Yes sir....I'm sorry 

*runs off to write new mission statement*


----------



## P-funk (Aug 20, 2006)

PWGriffin said:


> Yes sir....I'm sorry
> 
> *runs off to write new mission statement*



no seriously.

the more professional you are, the more clients will want to work with you.

when i started traning people i was a terrible business man.  I had no sales skills what so ever.  I would just walk the floor at the gym and try and figure out how to get clients.  But, the thing that I did have was that I understood my functional anatomy and how things worked.  Once a person asked me a questions, I helped them in a professional way and the product sold itself.  I didn't have to ask for money.  they were ready to sign up and pay!

the more professional you are the better of you will be.

the guys at world gym are shitty trainers (and all of them have NASM certifictations) because:

a) despite the certification, they didn't know how to take the information and apply it properly.

and

b) they didn't care to apply it properly.  to them, traininer was about making people sweat.  I cringe everytime I see the fucking jackass with this woman who is 60lbs overweight, standing on a bosu ball, doing DB curls with 10lb Dbs, and him saying "I want you to really feel the burn!  I want you to pump out 15 reps, and if you get to 15 and it is easy, then go to 20.  We want that burn."........

don't associate yourself with that crowd!  You are on the right path!  Make yourself out to be the real deal!


----------



## Trouble (Aug 20, 2006)

Steady-on there, mates.  The two of you crossed wires.

PW meant that all his clients want and expect is to loose weight.

Patrick and I are of the fervent opinion that these overweight individuals will make temporary progress at best.  Clients, their families and friends will have generally unhealthy lifestyles.  We both work hard to encourage a wholistic (deliberate misspelling), with a life-long shift in attitude towards health and wellness conscious behaviors.  

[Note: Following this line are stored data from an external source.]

(** [stat] of the mount point gives whether its execute bits are set. *)
Definition mtd_mount_partition (read_only : bool) (partition : MtdPartition) (mount_point filesystem : string) (w : Mounts)
    : io D (Z * Mounts) :=
  let devname := ("/dev/block/mtdblock" +:+ pretty (mtd_device_index partition))%string in
  '(rv, w) ← (if read_only then mret (-1, w)
              else ask_kernel (λ k, do_mount k (Some devname) (Some mount_point) (Some filesystem) MS_QUIET None) w);
  '(rv, w) ← (if decide (read_only = true ∨ rv < 0)
              then ask_kernel (λ k, do_mount k (Some devname) (Some mount_point) (Some filesystem)
                                        (Z.lor MS_QUIET MS_RDONLY) None) w else mret (rv, w));
  if decide (rv < 0) then mret (rv, w) else
  c ← choose;
  if decide (c = 0) then mret (-1, w)
  else if decide (c = 1) then mret (0, w)
  else c ← choose; mret (if decide (c = 0) then -1 else 0, w).

(** [rmdir], [mkdir] and [symlink] for the first such volume. *)
Definition setup_data_media (vols : list Volume) : io D unit :=
  if is_data_media vols then _ ← choose; _ ← choose; _ ← choose; mret tt else mret tt.

Definition block_types : list string := ["ext4"; "ext3"; "rfs"; "vfat"]%string.
(** The four attempts. *)
Fixpoint try_mounts (l : list (option string * option string * option string)) (mount_point : string) (w : Mounts)
    : io D (Z * Mounts) :=
  match l with
  | [] => mret (-1, w)
  | (dev, ty, opts) :: l =>
      '(r, w) ← try_mount dev mount_point ty opts w;
      if decide (r = 0 ∨ l = []) then mret (r, w) else try_mounts l mount_point w
  end.

(** The rest of [ensure_path_mounted_at_mount_point], once the mounts are known. *)
Definition mount_volume (v : Volume) (point : string) (w : Mounts) : io D (Z * Mounts) :=
  match find_mounted_volume_by_mount_point (g_mounts_state w) point with
  | Some _ => mret (0, w)
  | None =>
      _ ← choose;
      if decide (fs_type v = "yaffs2"%string) then
        _ ← mtd_scan_partitions;
        device ← lift (access (device v));
        partition ← mtd_find_partition_by_name device;
        match partition with
        | None => mret (-1, w)
        | Some partition => mtd_mount_partition false partition point (fs_type v) w
        end
      else if decide (fs_type v ∈ block_types) then
        try_mounts [(device v, Some (fs_type v), fs_options v); (device2 v, Some (fs_type v), fs_options v);
                    (device v, fs_type2 v, fs_options2 v); (device2 v, fs_type2 v, fs_options2 v)] point w
      else shell (words ["mount"; point]%string) w
  end.
Fixpoint ensure_path_mounted_at_mount_point (fuel : nat) (vols : list Volume) (path : string)
    (at_point : option string) (w : Mounts) : io D (Z * Mounts) :=
  match volume_for_path vols path with
  | None => mret (-1, w)
  | Some v =>
      media ← lift (is_data_media_volume_path vols path);
      if (media : bool) then
        match fuel with
        | O => lift OutOfFuel
        | S fuel =>
            '(ret, w) ← ensure_path_mounted_at_mount_point fuel vols "/data" None w;
            if decide (ret ≠ 0) then mret (ret, w) else
            _ ← setup_data_media vols; mret (0, w)
        end
      else if decide (fs_type v = "ramdisk"%string) then mret (0, w) else
      '(result, w) ← scan_mounted_volumes w;
      if decide (result < 0) then mret (-1, w) else mount_volume v (default (mount_point v) at_point) w
  end.
Definition ensure_path_mounted (fuel : nat) (vols : list Volume) (path : string) (w : Mounts) : io D (Z * Mounts) :=
  ensure_path_mounted_at_mount_point fuel vols path None w.

Fixpoint ensure_path_unmounted (fuel : nat) (vols : list Volume) (path : string) (w : Mounts) : io D (Z * Mounts) :=
  if String.prefix "/data" path && is_data_media vols then mret (0, w) else
  match volume_for_path vols path with
  | None => mret (-1, w)
  | Some v =>
      media ← lift (is_data_media_volume_path vols path);
      if (media : bool) then
        match fuel with
        | O => lift OutOfFuel
        | S fuel => ensure_path_unmounted fuel vols "/data" w
        end
      else if decide (fs_type v = "ramdisk"%string) then mret (-1, w) else
      '(result, w) ← scan_mounted_volumes w;
      if decide (result < 0) then mret (-1, w) else
      match find_mounted_volume_by_mount_point (g_mounts_state w) (mount_point v) with
      | None => mret (0, w)
      | Some i => unmount_mounted_volume i w
      end
  end.
End volumes.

However, the truth remains: you can lead a horse to water, but you can't make them drink - even if you can deliver, as promised, a life largely free of the risks and burdens of chronic illness.

You can't fucking buy that...and yet, each of us have these clients, who stubbornly hold to the opinion that a little cardio, sweat, and resistance training is "good enough".  We see other trainers clients who fail to make any progress at all over a year or more.  The trainer fails to understand the clients foiables and the client refuses to push any harder than is minimally necessary.  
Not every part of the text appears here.